== Information given

Record World := mkWorld {
  w_policy : PolicyQuery -> PolicyAnswer;
  w_policyVersion : string;
  w_reviewCandidates : list Candidate + string;
  w_policyInputs : option (list Candidate -> bool -> gset string + string);
  w_validate : Candidate -> bool -> option string;
  w_reviewLanded : Candidate -> string -> option CASError;
  w_publishNote : string -> string -> option string -> NoteResult;
  w_fetch : option string;
  w_listRefs : gmap string string + string;
  w_retain : list string -> option string;
  w_trial : string -> Candidate -> TrialMerge + string;
  w_mergeBody : Candidate -> string -> string;
  w_subject : Candidate -> string -> string -> string + string;
  w_commitMessage : option (string -> string + string);
  w_commit : string -> string -> string -> string -> string + string;
  w_isAncestor : string -> string -> bool + string;
  w_findLanding : string -> string -> string -> string -> string + string;
  w_findLandingMerge : string -> string -> string;
  w_readFile : string -> string -> string + string;
  w_decodeSpec : string -> CheckSpec + string;
  w_durationString : Z -> string;
  w_pin : string -> option string;
  w_mkdir : option string;
  w_export : string -> option string;
  w_mtimes : string -> option string;
  w_preparedKey : string -> string -> Candidate -> list string -> string;
  w_batchKey : list Candidate -> string;
  w_keep : run -> option (option string);
  w_pressure : bool;
  w_reviewFacts : option (Candidate -> option string);
  w_maintain : option string;
}.

#[export] Instance World_eta : Eta World := fun w => mkWorld
  (w_policy w) (w_policyVersion w) (w_reviewCandidates w) (w_policyInputs w) (w_validate w)
  (w_reviewLanded w) (w_publishNote w) (w_fetch w) (w_listRefs w) (w_retain w) (w_trial w) (w_mergeBody w)
  (w_subject w) (w_commitMessage w) (w_commit w) (w_isAncestor w) (w_findLanding w) (w_findLandingMerge w)
  (w_readFile w) (w_decodeSpec w) (w_durationString w) (w_pin w) (w_mkdir w) (w_export w) (w_mtimes w)
  (w_preparedKey w) (w_batchKey w) (w_keep w) (w_pressure w) (w_reviewFacts w) (w_maintain w).

(** ** Remote refs *)

(** The contract of src/internal/core/interfaces.go [CASUpdate]: the ref must
    hold [old] ([""] for absent); [new = ""] deletes. *)
Definition casApplies (ref old : string) (refs : gmap string string) : bool :=
  match refs !! ref with
  | Some cur => negb (String.eqb old "") && String.eqb cur old
  | None => String.eqb old ""
  end.

Definition casWrite (ref new : string) (refs : gmap string string) : gmap string string :=
  if String.eqb new "" then delete ref refs else <[ref := new]> refs.

(** A push of what the remote already has succeeds without a lease. *)
Definition upToDate (ref new : string) (refs : gmap string string) : bool :=
  negb (String.eqb new "") && bool_decide (refs !! ref = Some new).

(** src/internal/gitx/git.go:525-541 [CASUpdate] The next entry of [gr_faults]
    is what the transport does to this push. *)
Definition CASUpdate (ref old new : string) (g : GitRemote) : option CASError * GitRemote :=
  let refs := gr_refs g in
  let ok := casApplies ref old refs in
  match gr_faults g with
  | Some (msg, lost) :: rest =>
      (Some (CASOther msg), mkGit (if lost && ok then casWrite ref new refs else refs) rest)
  | faults =>
      let g' := mkGit refs (tail faults) in
      if upToDate ref new refs then (None, g')
      else if ok then (None, mkGit (casWrite ref new refs) (tail faults))
      else (Some CASStale, g')
  end.

Definition cas (ref old new : string) (d : Daemon) : option CASError * Daemon :=
  let '(err, g) := CASUpdate ref old new (d_git d) in (err, d <| d_git := g |>).

(** ** Run identity *)

(** src/internal/queue/landing.go:636-642 [newRunID] The counter is a [uint64]. *)
Definition newRunID (cfg : Config) (oid : string) (d : Daemon) : string * Daemon :=
  let oid := if (12 <? String.length oid)%nat then String.substring 0 12 oid else oid in
  let seq := (d_runCounter d + 1) mod 2 ^ 64 in
  (cfg_fmtRunID cfg (d_now d) +:+ "-" +:+ pretty seq +:+ "-" +:+ oid, d <| d_runCounter := seq |>).

(** src/internal/queue/landing.go:662-667 [memberRunID] *)
Definition memberRunID (batchRunID : string) (pos : nat) : string :=
  if (pos =? 0)%nat then batchRunID else batchRunID +:+ "-m" +:+ pretty (Z.of_nat pos).

Section Trial.
Context (cfg : Config) (w : World).
Implicit Types (d : Daemon) (r : run) (t : Target) (c : Candidate).

Definition setLastError (msg : string) d : Daemon :=
  d <| d_controls ::= (fun s => s <| cs_LastError := msg |>) |>.

(** ** Policy *)

(** src/internal/queue/policy.go:199-205 [recordPolicyDecision] The latest audit
    of a ref in a phase. *)
Definition lastAudit (ref phase : string) (l : list PolicyAudit) : option PolicyAudit :=
  find (fun a => String.eqb (po_Ref a) ref && String.eqb (po_Phase a) phase) (rev l).

(** src/internal/queue/policy.go:187-218 [recordPolicyDecision] *)
Definition recordPolicyDecision (ref sha phase target : string) (an : PolicyAnswer) (err : option string) d : bool * Daemon :=
  let audit := mkPolicyAudit (d_now d) target phase ref sha (an_hash an) (an_allow an) (w_policyVersion w)
                 (default "" err) in
  let changed :=
    match lastAudit ref phase (cs_PolicyAudit (d_controls d)) with
    | Some previous =>
        negb (String.eqb (po_InputHash previous) (po_InputHash audit))
        || negb (String.eqb (po_Version previous) (po_Version audit))
        || negb (String.eqb (po_Error previous) (po_Error audit))
    | None => true
    end in
  if changed then
    saveControls cfg (d_controls d <| cs_PolicyAudit ::= (fun l =>
      let l := l ++ [audit] in if (500 <? length l)%nat then drop (length l - 500) l else l) |>) d
  else (true, d).

(** src/internal/queue/policy.go:25-77 [evaluatePolicy] *)
Definition evaluatePolicy t c (base : string) (members : list Candidate) (checks : list CheckResult)
    (phase : string) (skipChecks overridePause : bool) d : option string * Daemon :=
  let an := w_policy w (mkQuery "submission" phase (t_Name t) (c_Ref c) (c_SHA c) base members checks
                          skipChecks overridePause None) in
  let '(allow, err) := match an_factsErr an with
                       | Some e => (false, Some ("policy facts unavailable: " +:+ e))
                       | None => (an_allow an, an_err an)
                       end in
  let '(ok, d) := recordPolicyDecision (c_Ref c) (c_SHA c) phase (t_Name t)
                    (mkAnswer (an_hash an) (an_factsErr an) allow (an_reason an) err) err d in
  if negb ok then (Some "cannot persist policy audit", d)
  else match err with
       | Some e => (Some e, d)
       | None => if allow then (None, d) else (Some ("policy denied: " +:+ an_reason an), d)
       end.

(** src/internal/queue/policy.go:88-100 [policyAdmission] The chain of
    prerequisites above a candidate, oldest first. *)
Fixpoint policyStack (fuel : nat) (all : gmap string Candidate) (parent : string) (seen : list string)
    (members : list Candidate) : list Candidate :=
  match fuel with
  | O => members
  | S fuel =>
      if String.eqb parent "" then members
      else match all !! parent with
           | None => members
           | Some p => if bool_decide (parent ∈ seen) then members
                       else policyStack fuel all (c_DependsOn p) (parent :: seen) (p :: members)
           end
  end.

(** src/internal/queue/policy.go:79-112 [policyAdmission] [keys] is the order in
    which candidates are ranged over. *)
Definition policyAdmission t (base : string) (cands : gmap string Candidate) (keys : list string) d
  : gmap string Candidate * Daemon :=
  fold_left (fun acc ref =>
    let '(admitted, d) := acc in
    match cands !! ref with
    | None => (admitted, d)
    | Some c =>
        let emergency := cs_Emergency (d_controls d) !! t_Name t in
        let selected := match emergency with
          | Some cmd => existsb (fun rv => String.eqb (rv_Ref rv) ref && String.eqb (rv_SHA rv) (c_SHA c)
                                           && String.eqb (rv_Version rv) (c_Version c)) (m_Revisions cmd)
          | None => false
          end in
        let members := policyStack (S (size cands)) cands (c_DependsOn c) [c_Ref c] [c] in
        let skip := match emergency with
          | Some cmd => selected && String.eqb (m_Kind cmd) "merge-anyway" | None => false end in
        let over := match emergency with Some cmd => m_OverridePause cmd | None => false end in
        match evaluatePolicy t c base members [] "admission" skip over d with
        | (Some err, d) => (delete ref admitted, setLastError (TrimSpace err) d)
        | (None, d) => (admitted, d)
        end
    end) keys (cands, d).

(** src/internal/queue/policy.go:220-233 [executionPolicy] *)
Definition executionPolicy t (base sha : string) (members : list Candidate) d : option string * Daemon :=
  let an := w_policy w (mkQuery "execution" "execution" (t_Name t) "" sha base members [] false false None) in
  let '(ok, d) := recordPolicyDecision (t_Name t) sha "execution" (t_Name t) an (an_err an) d in
  if negb ok then (Some "cannot persist execution policy audit", d)
  else match an_err an with
       | Some e => (Some ("execution policy: " +:+ e), d)
       | None => if an_allow an then (None, d) else (Some ("execution policy: " +:+ an_reason an), d)
       end.

(** src/internal/queue/policy.go:146-185 [authorizeCommand] *)
Definition authorizeCommand (cmd : Command) d : bool * Daemon :=
  let an := w_policy w (mkQuery "command" "command" (m_Target cmd) (m_Ref cmd) "" "" [] []
                          (String.eqb (m_Kind cmd) "merge-anyway") (m_OverridePause cmd) (Some cmd)) in
  match an_factsErr an with
  | Some e => (false, setLastError e d)
  | None =>
      let '(ok, d) := recordPolicyDecision (m_Target cmd +:+ ":" +:+ m_Ref cmd) "" ("command:" +:+ m_Kind cmd)
                        (m_Target cmd) an (an_err an) d in
      if negb ok then (false, setLastError "cannot persist command policy audit" d)
      else match an_err an with
           | Some e => (false, setLastError ("command policy: " +:+ e) d)
           | None => if an_allow an then (true, d)
                     else (false, setLastError ("command policy: " +:+ an_reason an) d)
           end
  end.

(** ** Prepared trials *)

Definition dayNanos : Z := 24 * 3600 * 1000000000.

(** src/internal/queue/prepared.go:90-99 [preparedActive] *)
Definition preparedActive (runID : string) d : bool :=
  existsb (fun p => existsb (fun r => String.eqb (u_runID r) runID) (snd p)) (map_to_list (d_lanes d)).

(** src/internal/queue/prepared.go:24-33 [recallPrepared] *)
Definition recallPrepared (key tree : string) d : preparedEntry :=
  let entry := cs_Prepared (d_controls d) !!! key else zeroPrepared in
  if String.eqb key "" || String.eqb (pe_RunID entry) "" || negb (String.eqb (pe_Tree entry) tree)
     || (dayNanos <? d_now d - pe_At entry) then zeroPrepared
  else match w_isAncestor w (pe_Commit entry) (pe_Commit entry) with
       | inl true => entry
       | _ => zeroPrepared
       end.

(** src/internal/queue/prepared.go:57-73 [rememberPrepared] Make room for one
    entry, dropping the oldest that no active run needs; an order for equal ages
    is given by [map_to_list]. *)
Fixpoint evictPrepared (fuel : nat) (runID : string) d (m : gmap string preparedEntry)
  : gmap string preparedEntry + gmap string preparedEntry :=
  match fuel with
  | O => inl m
  | S fuel =>
      if (size m <? 2048)%nat then inl m
      else
        let oldest := fold_left (fun acc p =>
          let '(identity, old) := p in
          if String.eqb (pe_RunID old) runID || preparedActive (pe_RunID old) d then acc
          else match acc with
               | Some (_, at') => if pe_At old <? at' then Some (identity, pe_At old) else acc
               | None => Some (identity, pe_At old)
               end) (map_to_list m) None in
        match oldest with
        | None => inr m
        | Some (identity, _) => evictPrepared fuel runID d (delete identity m)
        end
  end.

(** src/internal/queue/prepared.go:35-76 [rememberPrepared] *)
Definition rememberPrepared (key : string) (entry : preparedEntry) d : bool * Daemon :=
  if String.eqb key "" then (true, d)
  else match w_retain w [pe_Commit entry] with
  | Some e => (false, setLastError ("retain prepared commit: " +:+ e) d)
  | None =>
      let kept := filter (fun p => String.eqb (pe_RunID p.2) (pe_RunID entry)
                    || preparedActive (pe_RunID p.2) d || negb (dayNanos <? d_now d - pe_At p.2) = true)
                    (cs_Prepared (d_controls d)) in
      match evictPrepared (S (size kept)) (pe_RunID entry) d (delete key kept) with
      | inr m => (false, setLastError ("prepared trial capacity reached (" +:+ pretty (Z.of_nat (size m)) +:+ ")") d)
      | inl m => saveControls cfg (d_controls d <| cs_Prepared := <[key := entry]> m |>) d
      end
  end.

(** src/internal/queue/prepared.go:78-88 [forgetPrepared] *)
Definition forgetPrepared (runID : string) d : Daemon :=
  if String.eqb runID "" then d
  else
    let kept := filter (fun p => pe_RunID p.2 <> runID) (cs_Prepared (d_controls d)) in
    if bool_decide (kept = cs_Prepared (d_controls d)) then d
    else d <| d_controls ::= (fun s => s <| cs_Prepared := kept |>) |> <| d_schedulerDirty := true |>.

(** src/internal/queue/prepared.go:101-108 [prunePrepared] *)
Definition prunePrepared d : Daemon :=
  let kept := filter (fun p => preparedActive (pe_RunID p.2) d || negb (dayNanos <? d_now d - pe_At p.2) = true)
                (cs_Prepared (d_controls d)) in
  if bool_decide (kept = cs_Prepared (d_controls d)) then d
  else d <| d_controls ::= (fun s => s <| cs_Prepared := kept |>) |> <| d_schedulerDirty := true |>.

(** ** Messages and chain links *)

Definition nl : string := String newline EmptyString.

====

__Problem to solve__
Copy out only the lines of the records above from the one with "Fixpoint policyStack (fuel" through the one with "else match all !! parent with", exactly as they stand, both included.

__Final answer__
Fixpoint policyStack (fuel : nat) (all : gmap string Candidate) (parent : string) (seen : list string)
    (members : list Candidate) : list Candidate :=
  match fuel with
  | O => members
  | S fuel =>
      if String.eqb parent "" then members
      else match all !! parent with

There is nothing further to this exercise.